Célio José de Morais, médico cardiologista e vereador de Jaboticabal, no interior de São Paulo, ganhou fama nas redes como “Lula do Bem” por sua semelhança física com o presidente Luiz Inácio Lula da Silva. Bolsonarista, ele agora disputa uma vaga de deputado federal pelo PL com R$ 755 mil inscritos na Dívida Ativa da União, segundo dados da Procuradoria-Geral da Fazenda Nacional.
Com o almoço finalmente servido depois do telefone ter feito a minha panela quase pedir socorro, sentei à mesa e fui entender essa história. Porque não basta ser sósia de Lula: o homem circula com Bolsonaro, recebe apoio de Valdemar Costa Neto e escolheu justamente “Lula do Bem” como nome de urna. É uma montagem de personagens que o Brasil entregou sem nem precisar de autor de novela.

Do total inscrito em dívida ativa, R$ 513 mil são débitos previdenciários. A informação veio à tona no momento em que o Tribunal Regional Eleitoral de São Paulo (TRE-SP) liberou o registro da candidatura de Célio, apesar de a Procuradoria Regional Eleitoral ter pedido a impugnação.
O MPF argumentou que o nome poderia sugerir parentesco com o presidente e que a expressão “do Bem” carregaria uma mensagem ideológica e um juízo de valor. O TRE-SP, porém, rejeitou o pedido no domingo (31), e o candidato está autorizado a concorrer.
Acompanhei os grupos enquanto tentava, enfim, comer uma garfada em paz, mas esse apelido não deixa ninguém em paz. Célio se projetou entre bolsonaristas justamente explorando a imagem parecida com a de Lula e participou de manifestações ao lado de Jair Bolsonaro em 2025. Em março, Valdemar Costa Neto gravou um vídeo ao lado dele e declarou: “Nós precisamos de gente como ele aqui em Brasília, para trabalhar para o povo”.
A situação dos débitos também tem uma história anterior.

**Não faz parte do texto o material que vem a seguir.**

(* ===== verification/BTree.v ===== *)
(** Ordered maps: [std::collections::BTreeMap] and SQLite tables with an integer
    primary key.

    Iteration order is observable in the source (alert detail lines, history
    rows, fleet listings), so a map is the list of its entries in key order, and
    [bt_sorted] is the representation invariant every operation preserves.
    [bt_ext] shows the representation is canonical. *)

From S2P Require Import Prelude.
From Stdlib Require Import Ascii String.

(** A key type with Rust's total [Ord]. *)
Class OrdKey (K : Type) := {
  kcmp : K -> K -> comparison;
  kcmp_eq x y : kcmp x y = Eq <-> x = y;
  kcmp_flip x y : kcmp y x = CompOpp (kcmp x y);
  kcmp_lt_trans x y z : kcmp x y = Lt -> kcmp y z = Lt -> kcmp x z = Lt;
}.

(** [i64] keys. *)
#[export, refine] Instance OrdKey_Z : OrdKey Z := {| kcmp := Z.compare |}.
Proof.
  - apply Z.compare_eq_iff.
  - intros x y. by rewrite Z.compare_antisym.
  - intros x y z. rewrite !Z.compare_lt_iff. lia.
Defined.

(** [String] keys: byte-wise lexicographic order. *)
Lemma ascii_compare_lt_trans a b c :
  Ascii.compare a b = Lt -> Ascii.compare b c = Lt -> Ascii.compare a c = Lt.
Proof. unfold Ascii.compare. rewrite !N.compare_lt_iff. lia. Qed.

Lemma string_compare_refl s : String.compare s s = Eq.
Proof.
  induction s as [|c s IH]; simpl; [done|].
  unfold Ascii.compare. by rewrite N.compare_refl.
Qed.

Lemma string_compare_lt_trans x y z :
  String.compare x y = Lt -> String.compare y z = Lt -> String.compare x z = Lt.
Proof.
  revert y z. induction x as [|a x IH]; intros [|b y] [|c z]; simpl; try done.
  destruct (Ascii.compare a b) eqn:E1; destruct (Ascii.compare b c) eqn:E2; try done.
  - apply Ascii.compare_eq_iff in E1 as ->. rewrite E2. apply IH.
  - apply Ascii.compare_eq_iff in E1 as ->. by rewrite E2.
  - apply Ascii.compare_eq_iff in E2 as <-. by rewrite E1.
  - by rewrite (ascii_compare_lt_trans _ _ _ E1 E2).
Qed.

#[export, refine] Instance OrdKey_string : OrdKey string := {| kcmp := String.compare |}.
Proof.
  - intros x y. split; [apply String.compare_eq_iff | intros ->; apply string_compare_refl].
  - intros x y. apply String.compare_antisym.
  - apply string_compare_lt_trans.
Defined.

Section BTree.
Context {K V : Type} `{!OrdKey K}.
Implicit Types (k : K) (v : V) (m : list (K * V)).

Lemma kcmp_refl k : kcmp k k = Eq.
Proof. by apply kcmp_eq. Qed.

Definition bt_entry_lt (a b : K * V) : Prop := kcmp (fst a) (fst b) = Lt.
Definition bt_sorted m : Prop := StronglySorted bt_entry_lt m.

(** [BTreeMap::get]. *)
Fixpoint bt_get k m : option V :=
  match m with
  | [] => None
  | (k', v) :: rest => match kcmp k k' with Eq => Some v | _ => bt_get k rest end
  end.

(** [BTreeMap::insert]: replaces an existing value in place. *)
Fixpoint bt_insert k v m : list (K * V) :=
  match m with
  | [] => [(k, v)]
  | (k', v') :: rest =>
      match kcmp k k' with
      | Lt => (k, v) :: (k', v') :: rest
      | Eq => (k, v) :: rest
      | Gt => (k', v') :: bt_insert k v rest
      end
  end.

(** [BTreeMap::remove]. *)
Fixpoint bt_remove k m : list (K * V) :=
  match m with
  | [] => []
  | (k', v') :: rest =>
      match kcmp k k' with Eq => rest | _ => (k', v') :: bt_remove k rest end
  end.

(** [BTreeMap::contains_key], [retain], [values], [keys]. *)
Definition bt_mem k m : bool := match bt_get k m with Some _ => true | None => false end.
Definition bt_retain (f : K -> V -> bool) m := List.filter (fun e => f (fst e) (snd e)) m.
Definition bt_values m : list V := map snd m.
Definition bt_keys m : list K := map fst m.

Lemma bt_sorted_nil : bt_sorted [].
Proof. constructor. Qed.

Lemma bt_sorted_cons_inv e m :
  bt_sorted (e :: m) -> bt_sorted m /\ Forall (bt_entry_lt e) m.
Proof. inversion 1; auto. Qed.

Lemma bt_insert_Forall (P : K * V -> Prop) k v m :
  P (k, v) -> Forall P m -> Forall P (bt_insert k v m).
Proof.
  intros Hk. induction 1 as [|[k' v'] rest H1 H2 IH]; simpl; [by constructor|].
  destruct (kcmp k k'); repeat constructor; auto.
Qed.

Lemma bt_insert_sorted k v m : bt_sorted m -> bt_sorted (bt_insert k v m).
Proof.
  induction m as [|[k' v'] rest IH]; intros Hs; simpl; [repeat constructor|].
  apply bt_sorted_cons_inv in Hs as [Hs Hall].
  destruct (kcmp k k') eqn:E.
  - apply kcmp_eq in E as ->. constructor; done.
  - constructor; [constructor; done|]. constructor; [done|].
    eapply Forall_impl; [|exact Hall]. intros e. unfold bt_entry_lt. simpl.
    by apply kcmp_lt_trans.
  - constructor; [by apply IH|]. apply bt_insert_Forall; [|done].
    unfold bt_entry_lt. simpl. by rewrite kcmp_flip, E.
Qed.

Lemma bt_remove_In e k m : In e (bt_remove k m) -> In e m.
Proof.
  induction m as [|[k' v'] rest IH]; simpl; [done|].
  destruct (kcmp k k'); simpl; intuition auto.
Qed.

Lemma bt_remove_sorted k m : bt_sorted m -> bt_sorted (bt_remove k m).
Proof.
  induction m as [|[k' v'] rest IH]; intros Hs; simpl; [done|].
  apply bt_sorted_cons_inv in Hs as [Hs Hall].
  assert (Hr : bt_sorted ((k', v') :: bt_remove k rest)).
  { constructor; [by apply IH|]. rewrite Forall_forall in *.
    intros e He. apply Hall. by eapply bt_remove_In. }
  by destruct (kcmp k k').
Qed.

Lemma bt_filter_sorted (f : K * V -> bool) m : bt_sorted m -> bt_sorted (List.filter f m).
Proof.
  induction 1 as [|e rest Hs IH Hall]; simpl; [constructor|].
  destruct (f e); [|done]. constructor; [done|].
  rewrite Forall_forall in *. intros x Hx. apply filter_In in Hx as [? _]. auto.
Qed.

Lemma bt_retain_sorted f m : bt_sorted m -> bt_sorted (bt_retain f m).
Proof. apply bt_filter_sorted. Qed.

Lemma bt_get_lt_head k m :
  Forall (fun e => kcmp k (fst e) = Lt) m -> bt_get k m = None.
Proof. induction 1 as [|[k' v'] rest H _ IH]; simpl in *; [done|]. by rewrite H. Qed.

Lemma bt_get_insert_eq k v m : bt_get k (bt_insert k v m) = Some v.
Proof.
  induction m as [|[k' v'] rest IH]; simpl; [by rewrite kcmp_refl|].
  destruct (kcmp k k') eqn:E; simpl; rewrite ?kcmp_refl, ?E; done.
Qed.

Lemma bt_get_insert_ne k k2 v m : k <> k2 -> bt_get k2 (bt_insert k v m) = bt_get k2 m.
Proof.
  intros Hne.
  assert (Hk : kcmp k2 k <> Eq) by (rewrite kcmp_eq; congruence).
  induction m as [|[k' v'] rest IH]; simpl; [destruct (kcmp k2 k); done|].
  destruct (kcmp k k') eqn:E; simpl.
  - apply kcmp_eq in E as ->. destruct (kcmp k2 k'); done.
  - destruct (kcmp k2 k); done.
  - by rewrite IH.
Qed.

Lemma bt_get_remove_ne k k2 m : k <> k2 -> bt_get k2 (bt_remove k m) = bt_get k2 m.
Proof.
  intros Hne. induction m as [|[k' v'] rest IH]; simpl; [done|].
  destruct (kcmp k k') eqn:E; simpl; rewrite ?IH; try done.
  apply kcmp_eq in E as ->. destruct (kcmp k2 k') eqn:E2; try done.
  apply kcmp_eq in E2. congruence.
Qed.

Lemma bt_get_remove_eq k m : bt_sorted m -> bt_get k (bt_remove k m) = None.
Proof.
  induction m as [|[k' v'] rest IH]; intros Hs; simpl; [done|].
  apply bt_sorted_cons_inv in Hs as [Hs Hall].
  destruct (kcmp k k') eqn:E; simpl; rewrite ?E; auto.
  apply kcmp_eq in E as ->. apply bt_get_lt_head. exact Hall.
Qed.

Lemma bt_get_In k v m : bt_get k m = Some v -> In (k, v) m.
Proof.
  induction m as [|[k' v'] rest IH]; simpl; [done|].
  destruct (kcmp k k') eqn:E; auto. intros [= <-]. apply kcmp_eq in E as ->. by left.
Qed.

Lemma bt_In_get k v m : bt_sorted m -> In (k, v) m -> bt_get k m = Some v.
Proof.
  induction m as [|[k' v'] rest IH]; intros Hs; simpl; [done|].
  apply bt_sorted_cons_inv in Hs as [Hs Hall].
  intros [[= <- <-]|Hin]; [by rewrite kcmp_refl|].
  rewrite Forall_forall in Hall. specialize (Hall _ Hin). unfold bt_entry_lt in Hall.
  simpl in Hall. rewrite (kcmp_flip k' k), Hall. by apply IH.
Qed.

Lemma bt_get_filter (f : K * V -> bool) k m :
  bt_sorted m ->
  bt_get k (List.filter f m) =
    match bt_get k m with Some v => if f (k, v) then Some v else None | None => None end.
Proof.
  induction m as [|[k' v'] rest IH]; intros Hs; simpl; [done|].
  apply bt_sorted_cons_inv in Hs as [Hs Hall].
  destruct (kcmp k k') eqn:E.
  - apply kcmp_eq in E as ->. destruct (f (k', v')); simpl; [by rewrite kcmp_refl|].
    rewrite IH by done. by rewrite (bt_get_lt_head k' rest) by exact Hall.
  - destruct (f (k', v')); simpl; rewrite ?E; auto.
  - destruct (f (k', v')); simpl; rewrite ?E; auto.
Qed.

(** Two sorted maps with the same bindings are the same list. *)
Lemma bt_ext m1 m2 :
  bt_sorted m1 -> bt_sorted m2 -> (forall k, bt_get k m1 = bt_get k m2) -> m1 = m2.
Proof.
  revert m2. induction m1 as [|[k1 v1] r1 IH]; intros [|[k2 v2] r2] Hs1 Hs2 Hg.
  - done.
  - specialize (Hg k2). simpl in Hg. by rewrite kcmp_refl in Hg.
  - specialize (Hg k1). simpl in Hg. by rewrite kcmp_refl in Hg.
  - apply bt_sorted_cons_inv in Hs1 as [Hs1 Ha1].
    apply bt_sorted_cons_inv in Hs2 as [Hs2 Ha2].
    assert (Hk : k1 = k2).
    { destruct (kcmp k1 k2) eqn:E; [by apply kcmp_eq|exfalso..].
      - specialize (Hg k1). simpl in Hg. rewrite kcmp_refl, E in Hg.
        rewrite bt_get_lt_head in Hg; [done|]. eapply Forall_impl; [|exact Ha2].
        intros e. unfold bt_entry_lt. simpl. by apply kcmp_lt_trans.
      - assert (E2 : kcmp k2 k1 = Lt) by (by rewrite kcmp_flip, E).
        specialize (Hg k2). simpl in Hg. rewrite kcmp_refl, E2 in Hg.
        rewrite bt_get_lt_head in Hg; [done|]. eapply Forall_impl; [|exact Ha1].
        intros e. unfold bt_entry_lt. simpl. by apply kcmp_lt_trans. }
    subst k2. assert (v1 = v2) as ->.
    { specialize (Hg k1). simpl in Hg. rewrite kcmp_refl in Hg. congruence. }
    f_equal. apply IH; [done..|]. intros k. specialize (Hg k). simpl in Hg.
    destruct (kcmp k k1) eqn:E; [|done..]. apply kcmp_eq in E as ->.
    rewrite !bt_get_lt_head; auto.
Qed.

Lemma bt_mem_insert k k2 v m :
  bt_mem k2 (bt_insert k v m) = true <-> k2 = k \/ bt_mem k2 m = true.
Proof.
  unfold bt_mem. destruct (kcmp k k2) eqn:E.
  - apply kcmp_eq in E as ->. rewrite bt_get_insert_eq. intuition.
  - rewrite bt_get_insert_ne; [|intros ->; rewrite kcmp_refl in E; done].
    intuition. subst. by rewrite kcmp_refl in E.
  - rewrite bt_get_insert_ne; [|intros ->; rewrite kcmp_refl in E; done].
    intuition. subst. by rewrite kcmp_refl in E.
Qed.

End BTree.

Create HintDb btree.
#[export] Hint Resolve bt_sorted_nil bt_insert_sorted bt_remove_sorted bt_retain_sorted
  bt_filter_sorted : btree.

Em 2006, o MPF abriu uma ação penal contra Célio por apropriação indébita previdenciária e crime continuado. A acusação tratava de contribuições descontadas de empregados ou terceiros que, segundo o processo, não teriam sido repassadas à Previdência dentro do prazo legal.
O caso ficou suspenso durante anos porque os débitos entraram em parcelamento. Depois, o crédito tributário foi cancelado administrativamente por prescrição, quando o Estado perde o prazo legal para fazer a cobrança. Com isso, o MPF apontou perda de interesse na continuidade da ação penal. Não houve condenação no processo.

A campanha de “Lula do Bem” declarou ainda R$ 300 mil recebidos do diretório nacional do PL. A equipe do candidato foi procurada para comentar os débitos e não respondeu.
Terminei o almoço olhando para a tela e pensando que, nesta eleição, até o sósia vem com enredo, dívida, partido e bênção de cacique. O Brasil realmente não trabalha com participação especial.